The United Nations (UN) published a news report this past Thursday, October 11, 2012, to mark the UN Day of the Girl Child. This day is dedicated to the “unique challenges girls face around the world” and it focuses on educating girls in academics, health, social and livelihood skills so they can become knowledgeable, active citizens.
This is the UN’s response to stop the alarming amount of child marriages throughout the world. At this rate, the UN predicts that between now and 2020, there will be 142 million child marriages and 151 million in the subsequent decade. Also, one in three girls in developing countries, excluding China, will probably be married before they are eighteen while one in nine will be married before their fifteenth birthday.
Child marriage is internationally recognized as a human rights violation. Forcing these girls to wed at any early age not only inhibits their abilities to go back to school and grow as an individual, but there is a higher risk of them getting sexually transmitted diseases and becoming victims of domestic violence.

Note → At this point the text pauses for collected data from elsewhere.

(* ===== verification/GoUrl.v ===== *)
(** * Cutting strings, and [net/url]

    The functions of [strings] that cut a text, and as much of [url.Parse] as a
    caller can see who asks for scheme, user, host, path, query and fragment. *)
From S2P Require Import Prelude GoStrings.

(** ** [strings] *)

Fixpoint Contains (s sub : string) : bool :=
  HasPrefix s sub || match s with "" => false | String _ r => Contains r sub end.
Definition HasSuffix (s p : string) : bool := HasPrefix (str_rev s) (str_rev p).
(** [strings.ContainsAny] for ASCII characters, given by their codes *)
Definition ContainsAny (s : string) (l : list Z) : bool := existsb (fun c => existsb (Z.eqb (code c)) l) (bytes s).
(** [strings.Cut] at a character, [None] where it is not found *)
Fixpoint Cut (sep : ascii) (s : string) : option (string * string) :=
  match s with
  | "" => None
  | String c r => if Ascii.eqb c sep then Some ("", r) else '(a, b) ← Cut sep r; Some (String c a, b)
  end.
(** Around the last one. *)
Fixpoint CutLast (sep : ascii) (s : string) : option (string * string) :=
  match s with
  | "" => None
  | String c r =>
      match CutLast sep r with
      | Some (a, b) => Some (String c a, b)
      | None => if Ascii.eqb c sep then Some ("", r) else None
      end
  end.
(** [strings.Split] at a character *)
Fixpoint Split (sep : ascii) (s : string) : list string :=
  match s with
  | "" => [""]
  | String c r =>
      match Split sep r with
      | x :: l => if Ascii.eqb c sep then "" :: x :: l else String c x :: l
      | [] => []
      end
  end.
(** [strings.Trim] of one character *)
Fixpoint trim_char (sep : ascii) (s : string) : string :=
  match s with String c r => if Ascii.eqb c sep then trim_char sep r else s | "" => "" end.
Definition Trim (sep : ascii) (s : string) : string := str_rev (trim_char sep (str_rev (trim_char sep s))).
Definition count_char (sep : ascii) (s : string) : nat := length (List.filter (Ascii.eqb sep) (bytes s)).
(** [strings.ToLower], as far as a comparison with ASCII texts can tell: apart from
    the capitals, only the Kelvin sign and the dotted capital I have lower case
    letters in ASCII. *)
Definition lower1 (c : ascii) : ascii := if between 65 90 (code c) then chr (code c + 32) else c.
Fixpoint ToLower (s : string) : string :=
  match s with
  | String a ((String b ((String c r) as s2)) as s1) =>
      if (code a =? 0xE2) && (code b =? 0x84) && (code c =? 0xAA) then String "k" (ToLower r)
      else if (code a =? 0xC4) && (code b =? 0xB0) then String "i" (ToLower s2)
      else String (lower1 a) (ToLower s1)
  | String a ((String b r) as s1) =>
      if (code a =? 0xC4) && (code b =? 0xB0) then String "i" (ToLower r) else String (lower1 a) (ToLower s1)
  | String a r => String (lower1 a) (ToLower r)
  | "" => ""
  end.

(** ** Characters of a pattern *)

Definition is_digit_char (c : ascii) : bool := between 48 57 (code c).
Definition is_letter (c : ascii) : bool := between 65 90 (code c) || between 97 122 (code c).
Definition is_alnum (c : ascii) : bool := is_letter c || is_digit_char c.
Definition one_of_chars (l : list ascii) (c : ascii) : bool := existsb (Ascii.eqb c) l.
(** [^class{lo,hi}$] *)
Definition repeated (p : ascii -> bool) (lo hi : Z) (s : string) : bool := str_forallb p s && between lo hi (len s).

(** ** [net/url] *)

Record URL := mkURL
  { url_Scheme : string; url_User : bool; url_Host : string; url_Path : string; url_RawQuery : string; url_Fragment : string }.
(** What may stand unescaped in a host. *)
Definition host_char (c : ascii) : bool :=
  is_alnum c || (128 <=? code c)
  || existsb (fun d => code c =? d) [33; 36; 38; 39; 40; 41; 42; 43; 44; 59; 61; 58; 91; 93; 60; 62; 34; 45; 95; 46; 126].
Definition hex_byte (a b : ascii) : option Z := x ← hex_value a; y ← hex_value b; Some (16 * x + y).
(** [unescape]; a host may escape only bytes that are not ASCII, and the percent sign. *)
Fixpoint unescape (host : bool) (s : string) : option string :=
  match s with
  | "" => Some ""
  | String c r =>
      if code c =? 37 then
        match r with
        | String a (String b r') =>
            z ← hex_byte a b;
            if host && (z <? 128) && negb (z =? 37) then None else String (chr z) <$> unescape host r'
        | _ => None
        end
      else if host && negb (host_char c) then None else String c <$> unescape host r
  end.
(** [getScheme]: [None] is an error, no scheme is the empty one. *)
Fixpoint scheme_rest (acc : string) (s : string) : option (string * string) :=
  match s with
  | "" => None
  | String c r =>
      if is_letter c || (negb (String.eqb acc "") && (is_digit_char c || one_of_chars ["+"; "-"; "."]%char c)) then scheme_rest (acc +:+ String c "") r
      else if Ascii.eqb c ":" then Some (acc, r) else None
  end.
Definition getScheme (s : string) : option (string * string) :=
  if HasPrefix s ":" then None else match scheme_rest "" s with Some x => Some x | None => Some ("", s) end.
Definition validOptionalPort (s : string) : bool :=
  match s with "" => true | String c r => Ascii.eqb c ":" && str_forallb is_digit_char r end.
Definition bracketed (host : string) : option (string * string) :=
  if HasPrefix host "[" then CutLast "]" host else None.
(** [parseHost]: between brackets a zone may follow [%25]. *)
Fixpoint zone_cut (s : string) : option (string * string) :=
  match s with
  | "" => None
  | String c r => if HasPrefix s "%25" then Some ("", s) else '(a, b) ← zone_cut r; Some (String c a, b)
  end.
Fixpoint zone_text (s : string) : option string :=
  match s with
  | "" => Some ""
  | String c r =>
      if code c =? 37 then
        match r with
        | String a (String b r') =>
            z ← hex_byte a b;
            if negb (z =? 37) && negb (z =? 32) && negb (host_char (chr z)) then None else String (chr z) <$> zone_text r'
        | _ => None
        end
      else if negb (host_char c) then None else String c <$> zone_text r
  end.
Definition parseHost (host : string) : option string :=
  if HasPrefix host "[" then
    '(inside, port) ← CutLast "]" host;
    if negb (validOptionalPort port) then None else
    match zone_cut inside with
    | Some (a, zone) => a ← unescape true a; z ← zone_text zone; p ← unescape true ("]" +:+ port); Some (a +:+ z +:+ p)
    | None => unescape true host
    end
  else
    match CutLast ":" host with
    | Some (_, port) => if validOptionalPort (String ":" port) then unescape true host else None
    | None => unescape true host
    end.
(** [validUserinfo] *)
Definition user_char (c : ascii) : bool :=
  is_alnum c || existsb (fun d => code c =? d) [45; 46; 95; 58; 126; 33; 36; 38; 39; 40; 41; 42; 43; 44; 59; 61; 37; 64].
Definition parseAuthority (s : string) : option (bool * string) :=
  match CutLast "@" s with
  | None => host ← parseHost s; Some (false, host)
  | Some (user, host) =>
      host ← parseHost host;
      if negb (str_forallb user_char user) then None else
      _ ← match Cut ":" user with
          | None => unescape false user
          | Some (name, password) => _ ← unescape false name; unescape false password
          end;
      Some (true, host)
  end.
Definition is_control_byte (c : ascii) : bool := (code c <? 32) || (code c =? 127).
(** [parse] without the fragment *)
Definition parse_url (raw : string) : option URL :=
  if existsb is_control_byte (bytes raw) then None else
  if String.eqb raw "*" then Some (mkURL "" false "" "*" "" "") else
  '(scheme, rest) ← getScheme raw;
  let scheme := ToLower scheme in
  let '(rest, query) :=
    if HasSuffix rest "?" && Nat.eqb (count_char "?" rest) 1 then (take_bytes (String.length rest - 1) rest, "")
    else default (rest, "") (Cut "?" rest) in
  let with_path user host path := p ← unescape false path; Some (mkURL scheme user host p query "") in
  if negb (HasPrefix rest "/") then
    if negb (String.eqb scheme "") then Some (mkURL scheme false "" "" query "")
    else if Contains (default (rest, "") (Cut "/" rest)).1 ":" then None else with_path false "" rest
  else if (negb (String.eqb scheme "") || negb (HasPrefix rest "///")) && HasPrefix rest "//" then
    let authority := drop_bytes 2 rest in
    let '(authority, path) := match Cut "/" authority with Some (a, p) => (a, "/" +:+ p) | None => (authority, "") end in
    '(user, host) ← parseAuthority authority;
    with_path user host path
  else with_path false "" rest.
(** [url.Parse] *)
Definition url_Parse (raw : string) : option URL :=
  let '(u, fragment) := default (raw, "") (Cut "#" raw) in
  url ← parse_url u;
  f ← unescape false fragment;
  Some (mkURL (url_Scheme url) (url_User url) (url_Host url) (url_Path url) (url_RawQuery url) f).
(** [URL.Hostname] and [URL.Port] *)
Definition host_port (host : string) : string * string :=
  match CutLast ":" host with
  | Some (h, p) => if validOptionalPort (String ":" p) then (h, p) else (host, "")
  | None => (host, "")
  end.
Definition Hostname (u : URL) : string :=
  let h := (host_port (url_Host u)).1 in
  if HasPrefix h "[" && HasSuffix h "]" then take_bytes (String.length h - 2) (drop_bytes 1 h) else h.
Definition Port (u : URL) : string := (host_port (url_Host u)).2.

Example url_plain : url_Parse "HTTPS://a.feishu.cn:443/docx/abc%20d?x=1#f" = Some (mkURL "https" false "a.feishu.cn:443" "/docx/abc d" "x=1" "f").
Proof. vm_compute. reflexivity. Qed.
Example url_user : url_Parse "https://bob:pw@h/p" = Some (mkURL "https" true "h" "/p" "" "") /\ url_Parse "https://h%41/p" = None.
Proof. by vm_compute. Qed.
Example url_parts : let u := mkURL "https" false "[::1]:80" "/" "" "" in Hostname u = "::1" /\ Port u = "80".
Proof. by vm_compute. Qed.
Example lower_ex : ToLower "Ab-K" = "ab-k" /\ HasSuffix "abc" "bc" = true /\ Split "/" "a//b" = ["a"; ""; "b"].
Proof. by vm_compute. Qed.

(** ** Escapes *)

Definition upper1 (c : ascii) : ascii := if between 97 122 (code c) then chr (code c - 32) else c.
(** [url.QueryEscape] *)
Definition query_char (c : ascii) : bool := is_alnum c || existsb (fun d => code c =? d) [45; 95; 46; 126].
Definition percent (c : ascii) : string := of_bytes ["%"%char; upper1 (hex_digit (code c / 16)); upper1 (hex_digit (code c mod 16))].
Fixpoint QueryEscape (s : string) : string :=
  match s with
  | "" => ""
  | String c r => (if query_char c then String c "" else if code c =? 32 then "+" else percent c) +:+ QueryEscape r
  end.
(** [url.PathEscape] *)
Definition path_char (c : ascii) : bool := query_char c || existsb (fun d => code c =? d) [36; 38; 43; 61; 58; 64].
Fixpoint PathEscape (s : string) : string :=
  match s with "" => "" | String c r => (if path_char c then String c "" else percent c) +:+ PathEscape r end.

(** ** [path/filepath] on Unix *)

(** The elements kept, the last first. *)
Definition path_step (rooted : bool) (seen : list string) (e : string) : list string :=
  if String.eqb e "" || String.eqb e "." then seen
  else if String.eqb e ".." then
    match seen with
    | x :: r => if String.eqb x ".." then ".." :: seen else r
    | [] => if rooted then [] else [".."]
    end
  else e :: seen.
Definition Clean (path : string) : string :=
  let rooted := HasPrefix path "/" in
  let l := rev (foldl (path_step rooted) [] (Split "/" path)) in
  if rooted then "/" +:+ join "/" l else match l with [] => "." | _ => join "/" l end.
Definition Join (a b : string) : string :=
  if String.eqb a "" then (if String.eqb b "" then "" else Clean b) else if String.eqb b "" then Clean a else Clean (a +:+ "/" +:+ b).
Definition Dir (path : string) : string := Clean (match CutLast "/" path with Some (d, _) => d +:+ "/" | None => "" end).
Definition IsAbs (path : string) : bool := HasPrefix path "/".
Example paths : Clean "a//b/../c/." = "a/c" /\ Clean "../.." = "../.." /\ Clean "/../x" = "/x" /\ Clean "" = "." /\ Dir "a/b" = "a" /\ Dir "a" = "."
  /\ Dir "/a" = "/" /\ Join "/r" "a/../b" = "/r/b".
Proof. by vm_compute. Qed.

(** ** Addresses of mail, as [net/mail] reads them

    [mail.ParseAddress] returns an address text as it was given, and without a
    name, exactly for a bare address: an atom, the at sign, and an atom or an IP
    address between brackets.  Whatever else it accepts (names, angle brackets,
    comments, quoted parts, spaces) comes back as a different text. *)

(** [isAtext] with dots, for characters and bytes of longer runes *)
Definition atext (c : ascii) : bool :=
  (128 <=? code c) || (between 33 126 (code c) && negb (existsb (Z.eqb (code c)) [40; 41; 60; 62; 91; 93; 58; 59; 64; 92; 44; 34])).
(** [consumeAtom] of the whole text *)
Definition dot_atom (s : string) : bool :=
  negb (String.eqb s "") && utf8_valid s && str_forallb atext s && negb (HasPrefix s ".") && negb (Contains s "..") && negb (HasSuffix s ".").

(** ** [net.ParseIP] *)

Definition ipv4_part (s : string) : option Z :=
  if repeated is_digit_char 1 3 s && negb (HasPrefix s "0" && (1 <? len s)) then z ← digits 0 s; if z <=? 255 then Some z else None else None.
Definition ipv4 (s : string) : option (list Z) :=
  match Split "." s with
  | [a; b; c; d] => a ← ipv4_part a; b ← ipv4_part b; c ← ipv4_part c; d ← ipv4_part d; Some [256 * a + b; 256 * c + d]
  | _ => None
  end.
Definition hex_char_value (c : ascii) : option Z := hex_value (lower1 c).
Definition ipv6_group (s : string) : option Z :=
  if between 1 4 (len s) then foldl (fun acc c => a ← acc; x ← hex_char_value c; Some (16 * a + x)) (Some 0) (bytes s) else None.
(** The groups of a side; the last of all may be an IPv4 address, which counts for two. *)
Fixpoint ipv6_groups (last : bool) (l : list string) : option (list Z) :=
  match l with
  | [] => Some []
  | g :: r =>
      match ipv6_group g, r with
      | Some z, _ => cons z <$> ipv6_groups last r
      | None, [] => if last then ipv4 g else None
      | None, _ => None
      end
  end.
Definition side (last : bool) (s : string) : option (list Z) := if String.eqb s "" then Some [] else ipv6_groups last (Split ":" s).
Fixpoint cut_double (s : string) : option (string * string) :=
  match s with
  | "" => None
  | String c r => if HasPrefix s "::" then Some ("", drop_bytes 2 s) else '(a, b) ← cut_double r; Some (String c a, b)
  end.
Definition ipv6 (s : string) : option (list Z) :=
  match cut_double s with
  | Some (a, b) =>
      l ← side false a; r ← side true b;
      let n := (length l + length r)%nat in if Nat.ltb n 8 then Some (l ++ replicate (8 - n) 0 ++ r) else None
  | None => l ← side true s; if Nat.eqb (length l) 8 then Some l else None
  end.
(** The eight groups of an address; those of an IPv4 address are mapped. *)
Definition ParseIP (s : string) : option (list Z) :=
  match ipv4 s with Some l => Some ([0; 0; 0; 0; 0; 0xFFFF] ++ l) | None => ipv6 s end.
Definition To4 (l : list Z) : bool := bool_decide (take 6 l = [0; 0; 0; 0; 0; 0xFFFF]).

(** [consumeDomainLiteral] of the whole text *)
Definition ipv6_prefix : string := "IPv6:".
Definition domain_literal (s : string) : bool :=
  HasPrefix s "[" && HasSuffix s "]" &&
  let d := take_bytes (String.length s - 2) (drop_bytes 1 s) in
  if HasPrefix d ipv6_prefix then bool_decide (is_Some (ParseIP (TrimPrefix d ipv6_prefix)))
  else match ParseIP d with Some l => To4 l | None => false end.
Definition bare_address (s : string) : bool :=
  match Cut "@" s with Some (l, d) => dot_atom l && (dot_atom d || domain_literal d) | None => false end.

Example bare_ex : bare_address "a.b@c.d" = true /\ bare_address "a b@c" = false /\ bare_address "A <a@b>" = false /\ bare_address "a@b@c" = false.
Proof. by vm_compute. Qed.
Example literal_ex : bare_address "a@[10.0.0.1]" = true /\ bare_address "a@[IPv6:::1]" = true /\ bare_address "a@[::FFFF:a00:1]" = true
  /\ bare_address "a@[::1]" = false /\ bare_address "a@[1.2.3.04]" = false.
Proof. by vm_compute. Qed.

These statistics and facts are disturbing and have triggered countries to pass laws against child marriage but this practice continues in spite of them. All over the world women rights activists have rallied and set up organizations to promote women’s education and protest against child marriage in hopes of sparking action by their government. The UN supports these activists’ efforts and calls upon the international community to follow suit and support young women in their fight for education and freedom.
What needs to be done by these countries’ governments to truly put an end to these practices? What else do you think the UN needs to do in order to end child marriage?